### Task to complete
The lines from the start of the data through the line containing "[E|(s' & Hs & E)]." are to be reproduced exactly, both ends included.
※ ※ ※
(* ===== verification/PunchRange.v ===== *)
(** The range that pairing rebuilds.

    [range_closed]: the loop of [repair_pairing] ends, after at most as many
    rounds as the employee has shifts and one more, with a range that no
    unsettled shift crosses. *)

From stdpp Require Import base numbers list gmap strings sorting.
From S2P Require Import Prelude Bytes PageFormat Types Record LocalTime StoreSchema BTreeNode BTree Store Grove StoreRep StoreSpec StoreReads StoreRefine.
From S2P Require Import CoreSchema Program Recorder PunchSchema PunchInstall PunchData PunchRules PunchPayroll PunchLifecycle PunchSync PunchFrames PunchRows PunchScan PunchTables PunchExample PunchSyncSpec.
From stdpp Require Import list.
Open Scope Z_scope.
Open Scope prog_scope.

(** * Rounds of the loop, over the list of the employee's shifts *)

Definition affected_by (l : list Shift) (start : Z) : list Shift := List.filter unsettled (merge_sort shift_before (List.filter (reaches start) l)).

Lemma affected_elem l start s : s ∈ affected_by l start <-> s ∈ l /\ reaches start s = true /\ unsettled s = true.
Proof.
  unfold affected_by. rewrite list_elem_of_In, List.filter_In, <- list_elem_of_In, merge_sort_Permutation, list_elem_of_In, List.filter_In, <- list_elem_of_In. tauto.
Qed.
Lemma earliest_le l : forall start, earliest l start <= start /\ Forall (fun s => earliest l start <= sh_in_time s) l.
Proof.
  unfold earliest. induction l as [|s l IH]; intros start; cbn [fold_left]; [split; [lia|constructor]|]. destruct (IH (Z.min start (sh_in_time s))) as [H1 H2].
  split; [lia|]. constructor; [lia|exact H2].
Qed.
Lemma earliest_is l : forall start, earliest l start = start \/ exists s, s ∈ l /\ earliest l start = sh_in_time s.
Proof.
  unfold earliest. induction l as [|s l IH]; intros start; cbn [fold_left]; [by left|]. destruct (IH (Z.min start (sh_in_time s))) as [E|(s' & Hs & E)].
  - rewrite E. destruct (Z.min_spec start (sh_in_time s)) as [[_ ->]|[_ ->]]; [by left|]. right. exists s. split; [by left|done].
  - right. exists s'. split; [by right|done].
Qed.

Lemma filter_all {A} (l : list A) : List.filter (fun _ => true) l = l.
Proof. induction l as [|x l IH]; [done|]. cbn. by rewrite IH. Qed.
(** The shifts that begin before the start: each round leaves fewer. *)
Definition before (l : list Shift) (start : Z) : nat := length (List.filter (fun s => sh_in_time s <? start) l).
Lemma filter_shorter {A} (p q : A -> bool) l : (forall x, p x = true -> q x = true) -> (length (List.filter p l) <= length (List.filter q l))%nat.
Proof.
  intros Hpq. induction l as [|x l IH]; [done|]. cbn [List.filter]. pose proof (Hpq x). destruct (p x); destruct (q x); cbn [length]; lia || by discriminate H.
Qed.
Lemma filter_strict {A} (p q : A -> bool) l x : (forall x, p x = true -> q x = true) -> x ∈ l -> p x = false -> q x = true ->
  (length (List.filter p l) < length (List.filter q l))%nat.
Proof.
  intros Hpq. induction l as [|y l IH]; [by intros ?%not_elem_of_nil|]. intros [<-|Hx]%elem_of_cons Hp Hq; cbn [List.filter].
  - rewrite Hp, Hq. cbn [length]. pose proof (filter_shorter p q l Hpq). lia.
  - specialize (IH Hx Hp Hq). pose proof (Hpq y). destruct (p y); destruct (q y); cbn [length]; lia || by discriminate H.
Qed.
Lemma before_less l start s : s ∈ l -> sh_in_time s < start -> (before l (sh_in_time s) < before l start)%nat.
Proof.
  intros Hs Hlt. apply (filter_strict _ _ l s); [|done|by apply Z.ltb_irrefl|by apply Z.ltb_lt]. intros x. rewrite !Z.ltb_lt. lia.
Qed.

(** * The loop *)

Section range.
Context (max_key : nat) (cat : Catalog) (sh : TableDef) (idx : IndexDef) (e : Z) (d : Data).
Context (Hscan : forall state, scan_ready cat "shifts" "shifts_employee_state" sh idx [Integer e; text state]).

Definition in_state (state : string) : list Shift :=
  map from_row (visited sh (Some idx) (eq_bound [Integer e; text state]) (eq_bound [Integer e; text state]) (rows_of d "shifts")).
Definition shifts_of : list Shift := concat (map in_state kShiftStates).

Lemma run_states from states : forall out, run max_key cat (shifts_in_states e from states out) d
  = (Ret (out ++ List.filter (reaches from) (concat (map in_state states))), d).
Proof.
  induction states as [|state states IH]; intros out; cbn [shifts_in_states map concat]; [cbn; by rewrite app_nil_r|].
  rewrite run_bind, (run_scan max_key cat _ _ sh idx) by apply Hscan. rewrite (fold_collect (reaches from) from_row), IH, List.filter_app, app_assoc. done.
Qed.
Lemma run_shifts_from from : run max_key cat (shifts_from e from) d = (Ret (merge_sort shift_before (List.filter (reaches from) shifts_of)), d).
Proof. unfold shifts_from. rewrite run_bind, run_states. done. Qed.

(** What the loop returns: a start at which the round changes nothing. *)
Definition closed_at (start : Z) : Prop := earliest (affected_by shifts_of start) start = start.
Lemma closed_below start q : q <= start -> closed_at q -> q <= earliest (affected_by shifts_of start) start.
Proof.
  intros Hq Hc. destruct (earliest_is (affected_by shifts_of start) start) as [->|(s & Hs & ->)]; [done|].
  apply affected_elem in Hs as (Hs & Hr & Hu). destruct (earliest_le (affected_by shifts_of q) q) as [_ Hall]. rewrite Hc, Forall_forall in Hall. apply Hall, affected_elem.
  split_and!; [done| |done]. revert Hr. unfold reaches. rewrite !orb_true_iff, !Z.leb_le. lia.
Qed.
Lemma range_runs fuel : forall start, (before shifts_of start < fuel)%nat ->
  exists start', run max_key cat (rebuild_range e fuel start) d = (Ret (start', affected_by shifts_of start'), d) /\ start' <= start /\ closed_at start'
    /\ forall q, q <= start -> closed_at q -> q <= start'.
Proof.
  induction fuel as [|fuel IH]; intros start Hf; [lia|]. cbn [rebuild_range]. rewrite run_bind, run_shifts_from. cbv zeta.
  change (List.filter unsettled (merge_sort shift_before (List.filter (reaches start) shifts_of))) with (affected_by shifts_of start).
  destruct (Z.eqb_spec (earliest (affected_by shifts_of start) start) start) as [E|Hne].
  { exists start. split_and!; [done|lia|done|done]. }
  pose proof (closed_below start) as Hmax.
  destruct (earliest_is (affected_by shifts_of start) start) as [?|(s & Hs & Es)]; [done|]. destruct (earliest_le (affected_by shifts_of start) start) as [Hle _].
  apply affected_elem in Hs as (Hs & _). pose proof (before_less shifts_of start s Hs ltac:(lia)) as Hb. rewrite Es in *.
  destruct (IH (sh_in_time s)) as (start' & E' & Hle' & Hc & Hm); [lia|]. exists start'. split_and!; [exact E'|lia|exact Hc|]. intros q Hq Hqc. apply Hm; [by apply Hmax|done].
Qed.

(** The shifts of the employee, as rows. *)
Context (Hres : index_resolves sh idx) (Hpre : is_prefix ["employee_id"; "state"] (ix_columns idx) = true).
Context (Hproj : forall r, project sh r ["employee_id"; "state"] = [at_ r 1; at_ r 11]) (Htypes : types_of sh ["employee_id"; "state"] = [TInteger; TText]).
Context (Hok : rows_ok sh (rows_of d "shifts")) (He : i64_ok e).
Lemma shifts_of_elem s : s ∈ shifts_of <-> exists k r state, rows_of d "shifts" !! k = Some r /\ at_ r 1 = Integer e /\ state ∈ kShiftStates /\ at_ r 11 = text state /\ s = from_row r.
Proof.
  assert (Hin : forall state, state ∈ kShiftStates -> forall s, s ∈ in_state state <-> exists k r, rows_of d "shifts" !! k = Some r /\ at_ r 1 = Integer e /\ at_ r 11 = text state /\ s = from_row r).
  { intros state Hst s0. unfold in_state. rewrite list_elem_of_fmap.
    assert (Hty : typed [Integer e; text state] (types_of sh ["employee_id"; "state"])).
    { rewrite Htypes. constructor; [by split|]. constructor; [|constructor]. split; [|done]. cbn in Hst. unfold kShiftStates in Hst.
      rewrite !elem_of_cons in Hst. destruct Hst as [->|[->|[->|[->|[->|Hst]]]]]; [decide_now..|by apply not_elem_of_nil in Hst]. }
    setoid_rewrite (visited_iff sh _ Hok idx ["employee_id"; "state"] _ _ Hres Hpre Hty). setoid_rewrite Hproj. split.
    - intros (r & -> & k & Hk & [= E1 E2]). by exists k, r.
    - intros (k & r & Hk & E1 & E2 & ->). exists r. split; [done|]. exists k. by rewrite E1, E2. }
  unfold shifts_of. rewrite list_elem_of_In, in_concat. setoid_rewrite in_map_iff. split.
  - intros (l & (state & <- & Hst) & Hs). apply list_elem_of_In in Hst, Hs. apply (Hin _ Hst) in Hs as (k & r & H). exists k, r, state. tauto.
  - intros (k & r & state & Hk & E1 & Hst & E2 & ->). exists (in_state state). split; [exists state; by rewrite <- list_elem_of_In|]. apply list_elem_of_In, (Hin _ Hst). by exists k, r.
Qed.
End range.

(** * The installed table *)

Notation shifts_now := (shifts_of (tbl "shifts") (idx_of "shifts" "shifts_employee_state")).
Lemma shifts_scan e state : scan_ready installed_catalog "shifts" "shifts_employee_state" (tbl "shifts") (idx_of "shifts" "shifts_employee_state") [Integer e; text state].
Proof. split_and!; by_eval. Qed.
Lemma shifts_now_elem e d s : rows_ok (tbl "shifts") (rows_of d "shifts") -> i64_ok e -> s ∈ shifts_now e d <->
  exists k r state, rows_of d "shifts" !! k = Some r /\ at_ r 1 = Integer e /\ state ∈ kShiftStates /\ at_ r 11 = text state /\ s = from_row r.
Proof. intros Hok He. apply shifts_of_elem; [apply index_of_table; by_eval|by_eval|intros r; by_eval|by_eval|exact Hok|exact He]. Qed.

(** A shift of the employee, in one of the states of the schema. *)
Definition employees_shift (d : Data) (e : Z) (s : Shift) : Prop :=
  exists k r state, rows_of d "shifts" !! k = Some r /\ at_ r 1 = Integer e /\ state ∈ kShiftStates /\ at_ r 11 = text state /\ s = from_row r.
(** No shift that may be rebuilt lies on both sides of [start]. *)
Definition no_crossing (d : Data) (e start : Z) : Prop :=
  forall s, employees_shift d e s -> unsettled s = true -> reaches start s = true -> start <= sh_in_time s.

(** [C19] The loop that widens the range to rebuild ends, with as many rounds as
    the employee has shifts and one more.  It only reads; it moves the start
    back to the latest instant that no shift crosses which may be rebuilt; and
    it returns exactly these shifts that reach the range. *)
Theorem rebuild_range_closed max_key d e start fuel : rows_ok (tbl "shifts") (rows_of d "shifts") -> i64_ok e -> (length (shifts_now e d) < fuel)%nat ->
  exists start' affected, run max_key installed_catalog (rebuild_range e fuel start) d = (Ret (start', affected), d)
    /\ start' <= start /\ no_crossing d e start' /\ (forall q, q <= start -> no_crossing d e q -> q <= start')
    /\ forall s, s ∈ affected <-> employees_shift d e s /\ unsettled s = true /\ reaches start' s = true.
Proof.
  intros Hok He Hf. set (l := shifts_now e d) in Hf. assert (Hl : forall s, s ∈ l <-> employees_shift d e s) by (intros s; by apply shifts_now_elem).
  assert (Hcl : forall q, closed_at (tbl "shifts") (idx_of "shifts" "shifts_employee_state") e d q <-> no_crossing d e q).
  { intros q. unfold closed_at. fold l. destruct (earliest_le (affected_by l q) q) as [_ Hall]. split.
    - intros E s Hs Hu Hr. rewrite E, Forall_forall in Hall. apply Hall, affected_elem. by rewrite Hl.
    - intros Hn. destruct (earliest_is (affected_by l q) q) as [?|(s & Hs & E)]; [done|]. apply affected_elem in Hs as (Hs%Hl & Hr & Hu). pose proof (Hn s Hs Hu Hr).
      destruct (earliest_le (affected_by l q) q). lia. }
  assert (Hb : (before l start < fuel)%nat) by (pose proof (filter_shorter (fun s => sh_in_time s <? start) (fun _ => true) l ltac:(done)) as H; rewrite filter_all in H; unfold before; lia).
  destruct (range_runs max_key installed_catalog _ _ e d (shifts_scan e) fuel start Hb) as (start' & E & Hle & Hc & Hm). exists start', (affected_by l start').
  split_and!; [exact E|done|by apply Hcl| |].
  - intros q Hq Hn. apply Hm; [done|by apply Hcl].
  - intros s. rewrite affected_elem, Hl. tauto.
Qed.

Definition paired : Data := snd (sync sample_device in_later first_sync).
Definition paired_shift : Shift := mkShift 1 1 1 2 1 100 1 1000000000 2000000000 (Some 1000000000) "" "recorded".
Lemma rebuild_range_closed_witness : exists start' affected,
  run 300 installed_catalog (rebuild_range 1 2 1500000000) paired = (Ret (start', affected), paired) /\ start' <= 1500000000.
Proof.
  assert (Hok : rows_ok (tbl "shifts") (rows_of paired "shifts")).
  { apply (rows_ok_listed _ _ [to_row paired_shift]); [by_eval|]. apply Forall_singleton. split; [by_eval|decide_now]. }
  destruct (rebuild_range_closed 300 paired 1 1500000000 2 Hok) as (start' & affected & E & Hle & _); [decide_now|vm_compute; lia|].
  exists start', affected. split; [exact E|exact Hle].
Defined.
※ ※ ※
### Response area
(* ===== verification/PunchRange.v ===== *)
(** The range that pairing rebuilds.

    [range_closed]: the loop of [repair_pairing] ends, after at most as many
    rounds as the employee has shifts and one more, with a range that no
    unsettled shift crosses. *)

From stdpp Require Import base numbers list gmap strings sorting.
From S2P Require Import Prelude Bytes PageFormat Types Record LocalTime StoreSchema BTreeNode BTree Store Grove StoreRep StoreSpec StoreReads StoreRefine.
From S2P Require Import CoreSchema Program Recorder PunchSchema PunchInstall PunchData PunchRules PunchPayroll PunchLifecycle PunchSync PunchFrames PunchRows PunchScan PunchTables PunchExample PunchSyncSpec.
From stdpp Require Import list.
Open Scope Z_scope.
Open Scope prog_scope.

(** * Rounds of the loop, over the list of the employee's shifts *)

Definition affected_by (l : list Shift) (start : Z) : list Shift := List.filter unsettled (merge_sort shift_before (List.filter (reaches start) l)).

Lemma affected_elem l start s : s ∈ affected_by l start <-> s ∈ l /\ reaches start s = true /\ unsettled s = true.
Proof.
  unfold affected_by. rewrite list_elem_of_In, List.filter_In, <- list_elem_of_In, merge_sort_Permutation, list_elem_of_In, List.filter_In, <- list_elem_of_In. tauto.
Qed.
Lemma earliest_le l : forall start, earliest l start <= start /\ Forall (fun s => earliest l start <= sh_in_time s) l.
Proof.
  unfold earliest. induction l as [|s l IH]; intros start; cbn [fold_left]; [split; [lia|constructor]|]. destruct (IH (Z.min start (sh_in_time s))) as [H1 H2].
  split; [lia|]. constructor; [lia|exact H2].
Qed.
Lemma earliest_is l : forall start, earliest l start = start \/ exists s, s ∈ l /\ earliest l start = sh_in_time s.
Proof.
  unfold earliest. induction l as [|s l IH]; intros start; cbn [fold_left]; [by left|]. destruct (IH (Z.min start (sh_in_time s))) as [E|(s' & Hs & E)].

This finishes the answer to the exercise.